Among the top three pharmacy retailers in the U.S., Walgreens is the only company which does not have a presence in the pharmacy benefits management business, which the other two competitors entered to battle rising drug costs. While scale has always been on Walgreens’ side, allowing it to negotiate better with PBMs, the balance is likely to now tilt in the latter’s favor, owing to the recent consolidation in the industry. Currently, the top three players in the market control more than 70% of the market. The creation of larger healthcare enterprises means that they have greater bargaining power, which in turn results in greater pricing pressures for drug retailers. This is likely to result in an increase in drug acquisition costs for pharmacies, impacting their profit margins.

Considering a negative impact of 1.5 percentage-point decrease in Walgreens’ EBITDA margin in the next two fiscal years (FY’16 and FY’17), it could result in a 10% downside to our current price estimate. This is more likely than the upside scenario discussed above, in our view, as consolidation has already taken place in the industry and newly-formed larger PBMs will waste no time in using their scale advantage for more favorable contracts with retailers.

Loss Of U.S. Prescriptions Share To Competitors With PBMs (-10%)

Naturally, drug retailers who have their own benefit management business are shielded from the above discussed risk (greater bargaining power of PBMs) and therefore could pass on higher benefits to consumers than Walgreens can. Promotional campaigns is one way that retailers achieve this to attract higher footfall to their stores, and PBM owning drugstores are better positioned to offer them. As consumers are expected to be increasingly sensitive to out-of-pocket costs (given the increasing drug prices), strategies such as promotional campaigns could turn out to be even more effective in drawing customers to stores. We believe that this will likely impact Walgreens’ share of the total prescriptions filled in the U.S.

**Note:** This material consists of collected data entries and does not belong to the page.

Lemma pods_loop m (pods : gmap string StaticPod) : (∀ n, is_Some (pods !! n) → plain_name n) →
  let '(m', k) := count_failures (map_iter pods) (λ entry, handle_static_pod entry.1 entry.2) m in
  pods_progress m (map_iter pods) k m'.
Proof.
  intros Hpl. assert (Hall : Forall plain_name (map_iter pods).*1).
  { apply Forall_forall. intros n ([n' c] & -> & Hin%elem_of_map_iter)%list_elem_of_fmap. apply Hpl. by exists c. }
  pose proof (count_failures_inv (pods_progress m) (map_iter pods) (λ entry, handle_static_pod entry.1 entry.2) m) as Hi.
  destruct (count_failures _ _ _) as [m' k]. apply Hi; clear Hi.
  - split; [done|]. intros n pod Hin. by apply elem_of_nil in Hin.
  - intros dn [n pod] rest k' m1 m2 r El Hp Hs. eapply pods_progress_step; [| |exact Hp|exact Hs].
    + rewrite Forall_forall in Hall. apply Forall_forall. intros x Hx. apply Hall. rewrite El, fmap_app.
      rewrite fmap_app in Hx. set_solver.
    + eapply sublist_NoDup; [apply (map_iter_NoDup pods)|]. rewrite El, !fmap_app. cbn.
      apply sublist_app; [done|]. constructor. apply sublist_nil_l.
Qed.
End facts.

(** C21. A run of static-pods, of which every step may fail.  Only the files of configured pods
    change.  When writes are complete, each pod's file is at any outcome as it was or as the settings
    say, the decoded manifest of an enabled pod and no file for a disabled one, and if the run
    succeeds every pod's file is as they say.  The program calls [write] once and does not look at
    the number of bytes it took: when a write is short, the file of an enabled pod is the beginning
    of its manifest that the write took, put in place whole, and the run may succeed with it. *)
Theorem static_pods_sync `{HashOrder, MachineOps, CtrLib, PodConfig} args a m m' r text pods :
  parse_args args = Ok a → files m !! config_path a = Some text → pods_of_toml text = Some (Some pods) →
  (∀ n, is_Some (pods !! n) → plain_name n) →
  run args m = (m', r) →
  (∀ p, (∀ n pod, pods !! n = Some pod → p ≠ target_path n) → files m' !! p = files m !! p) ∧
  ((∀ s m0, str_len s ≤ write_count s m0) →
     (∀ n pod, pods !! n = Some pod → files m' !! target_path n = files m !! target_path n ∨ as_settings n pod m') ∧
     (r = Ok tt → ∀ n pod, pods !! n = Some pod → as_settings n pod m')) ∧
  (∀ n pod, pods !! n = Some pod → files m' !! target_path n = files m !! target_path n ∨ in_place n pod m') ∧
  (r = Ok tt → ∀ n pod, pods !! n = Some pod → in_place n pod m').
Proof.
  intros Ha Ht Hp Hpl Hr.
  assert (Hcase : (m' = m ∧ r ≠ Ok tt) ∨ ∃ k, pods_progress m (map_iter pods) k m' ∧ (r = Ok tt → k = 0)).
  { unfold run in Hr. rewrite Ha in Hr.
    apply st_bind_inv in Hr as [(e & He & ->)|(? & ? & [= <- <-] & Hr)]; [done|].
    apply st_bind_inv in Hr as [(e & He & ->)|(? & [] & ->%io_Ok & Hr)].
    { unfold io in He. destruct (io_ok _ _ _); [done|]. injection He as <- <-. by left. }
    unfold sync_pods, get_static_pods, fs_read_to_string, st_bind in Hr. cbn [id] in Hr. rewrite Ht in Hr.
    destruct (io_ok _ _ _ && _); [|injection Hr as <- <-; by left].
    rewrite Hp in Hr. cbn in Hr. right. pose proof (pods_loop m pods Hpl) as Hl.
    destruct (count_failures _ _ _) as [m1 k]. injection Hr as <- <-. exists k. split; [done|].
    intros Hk%ensure_Ok. by apply Nat.eqb_eq. }
  assert (Hany : (∀ p, (∀ n pod, pods !! n = Some pod → p ≠ target_path n) → files m' !! p = files m !! p) ∧
    (∀ n pod, pods !! n = Some pod → files m' !! target_path n = files m !! target_path n ∨ in_place n pod m') ∧
    (r = Ok tt → ∀ n pod, pods !! n = Some pod → in_place n pod m')).
  { destruct Hcase as [[-> Hne]|(k & [Ho Hd] & Hk)]; [split_and!; [done|by left|done]|]. split_and!.
    - intros p Hpp. apply Ho. intros n pod Hin%elem_of_map_iter. by eapply Hpp.
    - intros n pod Hin. apply (Hd n pod). by apply elem_of_map_iter.
    - intros Hrk n pod Hin. apply (Hd n pod); [by apply elem_of_map_iter|by apply Hk]. }
  destruct Hany as (Hf & Hc & Hok). split_and!; [done| |done..]. intros Hall. split.
  - intros n pod Hin. destruct (Hc n pod Hin) as [?|Hi]; [by left|right]. by apply in_place_complete.
  - intros Hr' n pod Hin. apply in_place_complete; auto.
Qed.

Lemma static_pods_sync_witness :
  let pod := mk_static_pod (Some true) (Some "kind: Pod") in
  let config := {| pods_of_toml _ := Some (Some {["web" := pod]}); write_count s _ := str_len s |} in
  let m := machine_with [(DEFAULT_CONFIG_PATH, "")] in
  let ran_ := run (H := example_order) (H0 := example_ops) (H1 := example_ctr_lib) (H2 := config) [] m in
  ran_.2 = Ok tt ∧ as_settings (H1 := example_ctr_lib) "web" pod ran_.1.
Proof.
  intros pod config m ran_. assert (Hr : ran_.2 = Ok tt) by (vm_compute; reflexivity). split; [exact Hr|].
  refine (proj2 (proj1 (proj2 (static_pods_sync (H := example_order) (H0 := example_ops) (H1 := example_ctr_lib) (H2 := config)
    [] (mk_args "info" DEFAULT_CONFIG_PATH) m ran_.1 (Ok tt) EmptyString {["web" := pod]} _ _ _ _ _)) _) eq_refl "web" pod _);
    [reflexivity|reflexivity|reflexivity| | |done|reflexivity].
  - intros n [c' Hc]. apply lookup_singleton_Some in Hc as [<- _]. by apply plain_by_compute.
  - rewrite <-Hr. apply surjective_pairing.
Defined.

(** A short write truncates a manifest, and the run succeeds. *)
Lemma short_write_succeeds :
  let pod := mk_static_pod (Some true) (Some "kind: Pod") in
  let config := {| pods_of_toml _ := Some (Some {["web" := pod]}); write_count _ _ := 4 |} in
  let ran_ := run (H := example_order) (H0 := example_ops) (H1 := example_ctr_lib) (H2 := config) []
    (machine_with [(DEFAULT_CONFIG_PATH, "")]) in
  ran_.2 = Ok tt ∧ files ran_.1 !! target_path "web" = Some "kind".
Proof. split; vm_compute; reflexivity. Qed.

Per our current estimates, Walgreens’ share of total prescriptions filled in the U.S. will increase from the current level of 22% to 24% by the end of the Trefis forecast period. Of the 2% gain in share predicted, 1.5% gain is expected to be achieved by the end of FY2017. However, with the above discussed trends in the industry, the chances of a gain in market share could be bleak. In fact, a loss in market share is quite a possibility. A 1 percentage-point loss in market share in the next two years (FY’16 and FY’17) translates to a 10% downside to our current price estimate.